After a while the scenery changed again, this time to a narrower, more shallow river that snaked among dry rice fields. The homes here were definitely  huts, and you could visibly tell that the area was poorer then the fishing villages. There were children everywhere, mostly naked, running around, waving at us. We also saw several farmers tilling their fields.

After several more hours of farmland, we entered an area where the riverbanks became more steep. They were covered in majestic, tall palm trees and weeping willows, and the homes here were more traditional – on stilts but made of cement or wood with walls and real roofs. The river straightened out and widened a bit as well. This was an area that was more populated and, unfortunately, the riverbanks were covered in the trash and garbage that the locals throw out their back windows. This is a problem that I have seen in Central America, the Middle East and China. I can understand that for developing countries, the environment is not the first priority, but it is a shame.  I know that I have seen public education campaigns to stop littering and the contamination of the rivers, but it is a difficult thing to spend money on when your people need medicine, food and shelter.

The trash got worse and worse until we knew for sure that we were within the city limits of Battambang. Battambang is the second-largest city in Cambodia and home to many ethnic Chinese and muslim Cambodians. We saw several large mosques along the river. The city was gearing up for Chinese New Year, which was kind of welcoming, seeing all the Chinese characters and decorations. We stayed the night at a mediocre guesthouse. I suffered for my stupidity of staying in my seat for 11 hours. I was dehydrated and exhausted and my ankles were swollen. Next time I am on a boat for 11 hours, I am getting up and walking around, no matter how crowded and difficult it is to move around.

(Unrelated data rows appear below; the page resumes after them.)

(** * The doozer client: multiplexed calls over one connection, and the
      cluster session on top of it.

    The development follows [client.go].  A [conn] carries many calls at
    once; each call owns a tag of the callback table [cb], and a single
    goroutine ([readResponses]) routes every inbound response to the
    channel registered under its tag.  The goroutines of the program are
    embedded as small machines whose steps are the atomic sections of the
    source (a region held under [cblk] or [clk], one channel operation,
    one read of a shared field); a schedule interleaves them. *)

From Stdlib Require Import ZArith String List Lia.
From stdpp Require Import base option list gmap strings.

(** ** Machine integers and flags *)

(** [c.n++] on an [int32] wraps around. *)
Definition wrap32 (z : Z) : Z := ((z + 2 ^ 31) `mod` 2 ^ 32 - 2 ^ 31)%Z.

Definition is_int32 (z : Z) : Prop := (- 2 ^ 31 ≤ z < 2 ^ 31)%Z.

(** [const ( Valid = 1 << iota; Done; Set; Del )] *)
Definition Valid : Z := 1.
Definition Done : Z := 2.
Definition Set' : Z := 4.
Definition Del : Z := 8.

(** [flags&f != 0] *)
Definition has_flag (flags f : Z) : bool := negb (Z.land flags f =? 0)%Z.

(** [pb.GetInt32], [pb.GetString]: the zero value for a nil pointer. *)
Definition GetInt (p : option Z) : Z := default 0%Z p.
Definition GetString (p : option string) : string := default EmptyString p.

(** ** Errors *)

(** The values of [os.Error] the client can produce.  [Error c d] is the
    source's [&Error{c, d}]; [IOError] stands for an error of the byte
    stream and [PbError] for one of the protobuf library. *)
Inductive os_Error : Type :=
  | EOF | ENOTDIR | EISDIR | ENOENT
  | ErrNoAddrs | ErrBadTag | ErrOldRev
  | ErrTooLate
  | Error (Code : Z) (Detail : string)
  | IOError (msg : string)
  | PbError (msg : string).

#[global] Instance os_Error_eq_dec : EqDecision os_Error.
Proof. solve_decision. Defined.

(** What the byte stream reports when an operation on it fails. *)
Inductive ioerr : Type :=
  | io_eof
  | io_fail (msg : string).

Definition os_of_io (e : ioerr) : os_Error :=
  match e with
  | io_eof => EOF
  | io_fail m => IOError m
  end.

(** ** Requests, responses, events *)

Inductive Request_Verb : Type :=
  | Request_CANCEL | Request_DEL | Request_GET | Request_NOP | Request_REV
  | Request_SET | Request_WALK | Request_WATCH | Request_STAT | Request_GETDIR.

#[global] Instance Request_Verb_eq_dec : EqDecision Request_Verb.
Proof. solve_decision. Defined.

(** [type T Request]; a nil pointer field is [None]. *)
Record T : Type := mkT {
  T_Tag : option Z;
  T_Verb : option Request_Verb;
  T_Path : option string;
  T_Value : list Z;
  T_OtherTag : option Z;
  T_Rev : option Z;
  T_Offset : option Z;
  T_Limit : option Z
}.

#[global] Instance T_eq_dec : EqDecision T.
Proof. solve_decision. Defined.

Definition T_zero : T := mkT None None None [] None None None None.

(** [t.Tag = &tag] *)
Definition T_set_Tag (t : T) (tag : Z) : T :=
  mkT (Some tag) (T_Verb t) (T_Path t) (T_Value t) (T_OtherTag t)
      (T_Rev t) (T_Offset t) (T_Limit t).

(** [type R Response] *)
Record R : Type := mkR {
  R_Tag : option Z;
  R_Flags : option Z;
  R_Rev : option Z;
  R_Path : option string;
  R_Value : list Z;
  R_Len : option Z;
  R_ErrCode : option Z;
  R_ErrDetail : option string
}.

#[global] Instance R_eq_dec : EqDecision R.
Proof. solve_decision. Defined.

Record Event : Type := mkEvent {
  Ev_Rev : Z;
  Ev_Path : string;
  Ev_Body : list Z;
  Ev_Flag : Z;
  Ev_Err : option os_Error
}.

#[global] Instance Event_eq_dec : EqDecision Event.
Proof. solve_decision. Defined.

(** [func (e Event) IsSet() bool], [func (e Event) IsDel() bool] *)
Definition IsSet (e : Event) : bool := (0 <? Z.land (Ev_Flag e) Set')%Z.
Definition IsDel (e : Event) : bool := (0 <? Z.land (Ev_Flag e) Del)%Z.

(** The error codes of the wire protocol.  Their declarations
    ([Response_NOTDIR] and the like) are generated from the protocol
    description, which is not among the sources, so the development is
    parametric in them; the keys of a Go map literal are pairwise
    distinct. *)
Class RespCodes : Type := {
  Response_NOTDIR : Z;
  Response_ISDIR : Z;
  Response_NOENT : Z;
  Response_REV_MISMATCH : Z;
  Response_TOO_LATE : Z;
  Response_REDIRECT : Z;
  errs_keys_NoDup :
    NoDup [Response_NOTDIR; Response_ISDIR; Response_NOENT;
           Response_REV_MISMATCH; Response_TOO_LATE]
}.

(** A numbering to run the examples with. *)
#[global] Program Instance wire_codes : RespCodes := {|
  Response_NOTDIR := 20;
  Response_ISDIR := 21;
  Response_NOENT := 22;
  Response_REV_MISMATCH := 5;
  Response_TOO_LATE := 4;
  Response_REDIRECT := 3
|}.
Next Obligation. by apply (bool_decide_unpack _). Qed.

(** What an atomic section of the source does: it returns, it panics (an
    assignment to an entry of a nil map, a send on or a close of a closed
    channel, a slice bound out of range, a negative length given to
    [make]), or it does not come back (a loop that never finds what it
    looks for). *)
Inductive outcome (A : Type) : Type :=
  | Returns (a : A)
  | Panics
  | Hangs.
Arguments Returns {A} a.
Arguments Panics {A}.
Arguments Hangs {A}.

Section Conn.
Context `{codes : !RespCodes}.

(** [var errs = map[int32]os.Error{...}] *)
Definition errs : gmap Z os_Error :=
  list_to_map
    [ (Response_NOTDIR, ENOTDIR);
      (Response_ISDIR, EISDIR);
      (Response_NOENT, ENOENT);
      (Response_REV_MISMATCH, ErrOldRev);
      (Response_TOO_LATE, ErrTooLate) ].

(** [func (r *R) err() os.Error]; the receiver may be nil. *)
Definition R_err (r : option R) : option os_Error :=
  match r with
  | None => Some EOF
  | Some r =>
      match R_ErrCode r with
      | Some c =>
          match R_ErrDetail r with
          | Some d => Some (Error c d)
          | None =>
              match errs !! c with
              | Some e => Some e
              | None => Some (Error c EmptyString)
              end
          end
      | None => None
      end
  end.

(** ** The connection *)

(** A channel is known by its identity; [make] yields a fresh one. *)
Definition chan : Type := nat.

(** [type conn struct].  An entry of [cb] holds a channel or nil; the
    map itself is nil ([None]) once [close] has run.  The two mutexes
    are not fields of the model: a region held under one of them is one
    step.  [closed] is a channel with a buffer of one. *)
Record conn : Type := mkConn {
  conn_addr : string;
  conn_err : option os_Error;
  conn_n : Z;
  conn_cb : option (gmap Z (option chan));
  conn_redirectAddr : string;
  conn_redirected : bool;
  conn_closed : list bool
}.

Definition set_err (e : option os_Error) (c : conn) : conn :=
  mkConn (conn_addr c) e (conn_n c) (conn_cb c)
         (conn_redirectAddr c) (conn_redirected c) (conn_closed c).

Definition set_n_cb (n : Z) (cb : option (gmap Z (option chan))) (c : conn) : conn :=
  mkConn (conn_addr c) (conn_err c) n cb
         (conn_redirectAddr c) (conn_redirected c) (conn_closed c).

Definition set_cb (cb : option (gmap Z (option chan))) (c : conn) : conn :=
  set_n_cb (conn_n c) cb c.

Definition set_redirect (a : string) (c : conn) : conn :=
  mkConn (conn_addr c) (conn_err c) (conn_n c) (conn_cb c)
         a true (conn_closed c).

Definition push_closed (c : conn) : conn :=
  mkConn (conn_addr c) (conn_err c) (conn_n c) (conn_cb c)
         (conn_redirectAddr c) (conn_redirected c) (conn_closed c ++ [true]).

(** [ch, ok := c.cb[tag]]: [None] is [!ok]; [Some None] is a nil entry.
    Reading a nil map finds nothing. *)
Definition cb_lookup (cb : option (gmap Z (option chan))) (tag : Z)
  : option (option chan) :=
  match cb with
  | Some m => m !! tag
  | None => None
  end.

(** [c.cb[tag] = v] *)
Definition cb_assign (cb : option (gmap Z (option chan))) (tag : Z)
    (v : option chan) : outcome (option (gmap Z (option chan))) :=
  match cb with
  | Some m => Returns (Some (<[tag := v]> m))
  | None => Panics
  end.

(** [c.cb[tag] = nil, false] *)
Definition cb_delete (cb : option (gmap Z (option chan))) (tag : Z)
  : outcome (option (gmap Z (option chan))) :=
  match cb with
  | Some m => Returns (Some (delete tag m))
  | None => Panics
  end.

(** *** writeT *)

(** What the outside decides during one [writeT]: the result of
    [pb.Marshal], of [binary.Write] for the length prefix, and of each
    successive [c.c.Write] (the count [n] it reports, an [int], and the
    error). *)
Record write_input : Type := mkWriteInput {
  wr_marshal : string + list Z;
  wr_len : option ioerr;
  wr_body : list (Z * option ioerr)
}.

(** [buf[n:]]: the slice expression panics when [n] is negative or
    beyond [len(buf)]. *)
Definition slice_from (buf : list Z) (n : Z) : outcome (list Z) :=
  if ((n <? 0) || (Z.of_nat (length buf) <? n))%Z then Panics
  else Returns (drop (Z.to_nat n) buf).

(** [for len(buf) > 0 { n, err := c.c.Write(buf); ...; buf = buf[n:] }]:
    the loop returns nil when the buffer is drained and the error of
    the first [Write] that fails; it panics when the count of a [Write]
    is no bound of the buffer; and it does not come back while writes
    are still outstanding. *)
Fixpoint write_loop (buf : list Z) (rs : list (Z * option ioerr))
  : outcome (option ioerr) :=
  match buf with
  | [] => Returns None
  | _ :: _ =>
      match rs with
      | [] => Hangs
      | (_, Some e) :: _ => Returns (Some e)
      | (n, None) :: rs' =>
          match slice_from buf n with
          | Returns buf' => write_loop buf' rs'
          | Panics => Panics
          | Hangs => Hangs
          end
      end
  end.

(** The bytes that some calls of [Write] have reported as taken. *)
Definition written (rs : list (Z * option ioerr)) : Z :=
  foldr (λ p acc, (p.1 + acc)%Z) 0%Z rs.

(** Calls of [Write] that have returned no error and no negative
    count. *)
Definition accepted (rs : list (Z * option ioerr)) : Prop :=
  Forall (λ p, p.2 = None ∧ (0 ≤ p.1)%Z) rs.

(** [func (c *conn) writeT(t *T) os.Error], run under [clk].  The
    boolean tells whether the byte stream was written to. *)
Definition writeT (i : write_input) (c : conn)
  : outcome (conn * option os_Error * bool) :=
  match conn_err c with
  | Some e => Returns (c, Some e, false)
  | None =>
      match wr_marshal i with
      | inl m => Returns (c, Some (PbError m), false)
      | inr buf =>
          match wr_len i with
          | Some e => Returns (set_err (Some (os_of_io e)) c, Some (os_of_io e), true)
          | None =>
              match write_loop buf (wr_body i) with
              | Returns None => Returns (c, None, true)
              | Returns (Some e) =>
                  Returns (set_err (Some (os_of_io e)) c, Some (os_of_io e), true)
              | Panics => Panics
              | Hangs => Hangs
              end
          end
      end
  end.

From Battambang we arranged to take a taxi to the border because there are no public buses down the road we wanted to take. We had heard that the road was very bad and that it travels through the heart of an old Khmer Rouge stronghold, littered with mines. Turns out that the road is very good, although dirt and gravel, and it only took us a few hours to reach the border. We did pass many signs, in English and Cambodian, saying that the field beyond had been cleared of mines, usually by an organization called CMAC, with Cambodia and US flags. I wondered about all the fields we passed that didn’t have a sign. Had they been cleared yet? There were lots of small huts along the sides of the road and many fields appeared to be under cultivation (or awaiting rice-planting, as this is the dry season.) There were also lots of signs in Cambodian only, with pictures, warning children and adults of unexploded mines and other ordinance. I had read that there was a big education campaign in progress because some people who are new to an area don’t know about the mines.  I really wanted to stop and take pictures of the signs, but our driver didn’t speak any English and he was pretty bent on getting to the border as quickly as possible.

I found these photos of landmine billboards on the internet:

Click on the photos above to go to websites with more photos!

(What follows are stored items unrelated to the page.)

(** What the first draw returns is taken from the pool. *)
Lemma pick_objects_subset (m : task_module) (pool objs : list string)
    (w w' : world dict) :
  pick_objects m pool w = (Ok objs, w') -> objs ⊆ pool.
Proof.
  unfold pick_objects, with_rng. destruct (first_pick m).
  - unfold choice. destruct pool as [|a pool]; [discriminate|].
    destruct (randbelow _ _) as [j g'].
    destruct ((a :: pool) !! j) as [x|] eqn:Hx; [|discriminate].
    intros [= <- _]. intros y ->%list_elem_of_singleton.
    by eapply list_elem_of_lookup_2.
  - unfold sample. destruct (decide _) as [Hk|]; [|discriminate].
    destruct (sample_loop_spec
                (Z.to_nat (Z.min (NUM_OBJECTS m) (Z.of_nat (length pool))))
                pool (rng w)) as [_ [rest Hperm]]; [lia|].
    destruct (sample_loop _ _ _) as [xs g']. intros [= <- _].
    simpl in Hperm. intros x Hx. rewrite <- Hperm. apply elem_of_app.
    by left.
Qed.

(** Every object a job hands to the renderer, at the first attempt and at
    every retry, is taken from the pool of the generator. *)
Lemma job_launch_objects (self : TaskGenerator) (pool : nat -> worker)
    (i : nat) :
  Forall (fun c => inv_objects c ⊆ objects self) (launches self pool i).
Proof.
  unfold launches, submit, _render_one, bind.
  set (w := w_world (pool i)).
  destruct (pick_objects _ _ w) as [[objs|e] w1] eqn:Hpick.
  2:{ apply pick_objects_frame in Hpick as [Hc1 _].
      simpl. rewrite Hc1, drop_all. constructor. }
  pose proof Hpick as Hsub. apply pick_objects_subset in Hsub.
  apply pick_objects_frame in Hpick as [Hc1 _].
  unfold render_with_retry. simpl.
  match goal with
  | |- context [retry_loop ?s ?b ?c ?a ?o ?n ?mv ?mr ?t ?l objs w1] =>
      destruct (retry_loop s b c a o n mv mr t l objs w1) as [r w2] eqn:Hl
  end.
  apply retry_loop_objects in Hl as (new & Hcalls & Hall); [|exact Hsub].
  assert (Hw2 : calls (snd (match r with
                            | Ok a => ret (JobResult (job_id self i)
                                (_work_dir self +:+ "/" +:+ job_id self i) a)
                                        w2
                            | Raise e => (Raise e, w2)
                            end)) = calls w2) by (by destruct r).
  by rewrite Hw2, Hcalls, Hc1, drop_app_length.
Qed.

(** C9 (amended): every member of the list [load_objects] returns is a
    path for which [Path.exists()] answered true when the list was loaded,
    and the list is not empty; [load_objects] does not look at the
    geometry, so nothing is said about the vertices or the bounding box of
    a member.  The generator loads the list once, when it is built, and
    every object that any of its jobs hands to the renderer, at the first
    attempt and at every retry, is a member of that list. *)
Theorem asset_list_members
    (disk : Objects.filesystem) (package_dir : string)
    (objaverse_load_objects : list string -> gmap string string)
    (source : option string) (valid : list string) :
  Objects.load_objects disk package_dir objaverse_load_objects source
    = Ok valid ->
  valid <> [] /\
  (forall p, p ∈ valid -> Objects.exists_ disk p = Ok true) /\
  (forall m which mkdtemp cfg self,
     object_list cfg = source ->
     TaskGenerator_init m disk package_dir objaverse_load_objects which
       mkdtemp cfg = Ok self ->
     objects self = valid /\
     forall pool i c p,
       c ∈ launches self pool i -> p ∈ inv_objects c ->
       p ∈ valid /\ Objects.exists_ disk p = Ok true).
Proof.
  intros Hload.
  pose proof (load_objects_verified _ _ _ _ _ Hload) as Hver.
  rewrite Forall_forall in Hver.
  split; [by eapply load_objects_nonempty|]. split; [exact Hver|].
  intros m which mkdtemp cfg self Hol. unfold TaskGenerator_init.
  destruct (find_blender _ _ _) as [b|e]; [|discriminate].
  rewrite Hol, Hload. intros [= <-]. split; [done|].
  intros pool i c p Hc Hp.
  pose proof (job_launch_objects
                (MkTaskGenerator m cfg b valid (mkdtemp (tmp_prefix m))
                   (_build_task_config m cfg)) pool i) as Hall.
  rewrite Forall_forall in Hall. specialize (Hall c Hc p Hp).
  simpl in Hall. auto.
Qed.

End JobFacts.

(** ** The two ways to a dataset entry *)

Section DatasetFacts.

Import Tasks.

(** What [_result_to_pair] returns when it returns: the identifier of the
    result; for a failure, no video; for a success, the video of the job
    directory, whose frames then exist as regular files. *)
Lemma result_to_pair_ok (self : TaskGenerator) (r : job_result) (d : dir)
    (g g' : Rng) (pair : TaskPair) :
  _result_to_pair self r d g = (Ok pair, g') ->
  task_id pair = r_task_id r /\
  pair_domain pair = domain (config self) /\
  prompt pair ∈ PROMPTS (tm self) /\
  if r_success r
  then ground_truth_video pair
       = Some (r_output_dir r +:+ "/ground_truth.mp4") /\
       first_image pair
       = Image_open (r_output_dir r +:+ "/" +:+ "first_frame.png") "RGB" /\
       final_image pair
       = Image_open (r_output_dir r +:+ "/" +:+ "final_frame.png") "RGB" /\
       has_frames d
  else ground_truth_video pair = None /\
       first_image pair
       = Image_new "RGB" (image_size (config self)) (0, 0, 0) /\
       final_image pair
       = Image_new "RGB" (image_size (config self)) (0, 0, 0).
Proof.
  unfold _result_to_pair, get_prompt.
  assert (Hchoice : forall p g1,
            choice (PROMPTS (tm self)) g = (Ok p, g1) ->
            p ∈ PROMPTS (tm self)).
  { intros p g1. unfold choice. destruct (PROMPTS (tm self)) as [|a l] eqn:Hp;
      [discriminate|].
    unfold randbelow. cbv beta iota zeta.
    destruct ((a :: l) !! _) as [x|] eqn:Hx; [|discriminate].
    intros [= <- _]. by eapply list_elem_of_lookup_2. }
  destruct (r_success r); simpl negb; cbv iota.
  - destruct (choice _ g) as [[p|e] g1] eqn:Hc; [|discriminate].
    unfold open_image.
    destruct (d !! "first_frame.png") as [e1|] eqn:H1; [|discriminate].
    destruct (is_dir e1) eqn:Hd1; [discriminate|].
    destruct (d !! "final_frame.png") as [e2|] eqn:H2; [|discriminate].
    destruct (is_dir e2) eqn:Hd2; [discriminate|].
    intros [= <- _]. simpl. do 2 (split; [done|]).
    split; [by eapply Hchoice|]. do 3 (split; [done|]).
    by exists e1, e2.
  - destruct (choice _ g) as [[p|e] g1] eqn:Hc; [|discriminate].
    intros [= <- _]. simpl. do 2 (split; [done|]).
    split; [by eapply Hchoice | done].
Qed.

For further reading on landmines in Cambodia, and for some interesting photos of minefields, see these websites:
Cambodian Mine Action Center
Landmines in Cambodia
Cambodia Photo Gallery
Another set of Cambodia photos by a tourist (A really great set of photos, including some of the Tuol Sleng torture museum and Choueng Ek Killing Field, with mass graves and landmine removal.)
Cambodia Landmine Museum – In Siem Reap, but we didn’t get a chance to go.
More info on the musuem

We crossed the border at a place called Pruhm, and what a difference to Poipet. It took us only a few minutes and we were 2 of only 3 foreigners that had come through that day. The place was as sleepy a border crossing as I have ever seen! We practically had to wake the guard up to stamp our passports.  (Poipet was packed with Koreans and Thais crossing the border to go gambling in casinos and was full of people trying to get you to come to their hotel, or use their taxi.)

From Pruhm we continued via taxi for 2 hours to catch a ferry to Koh Chang island.  I was in desperate need of a hammock!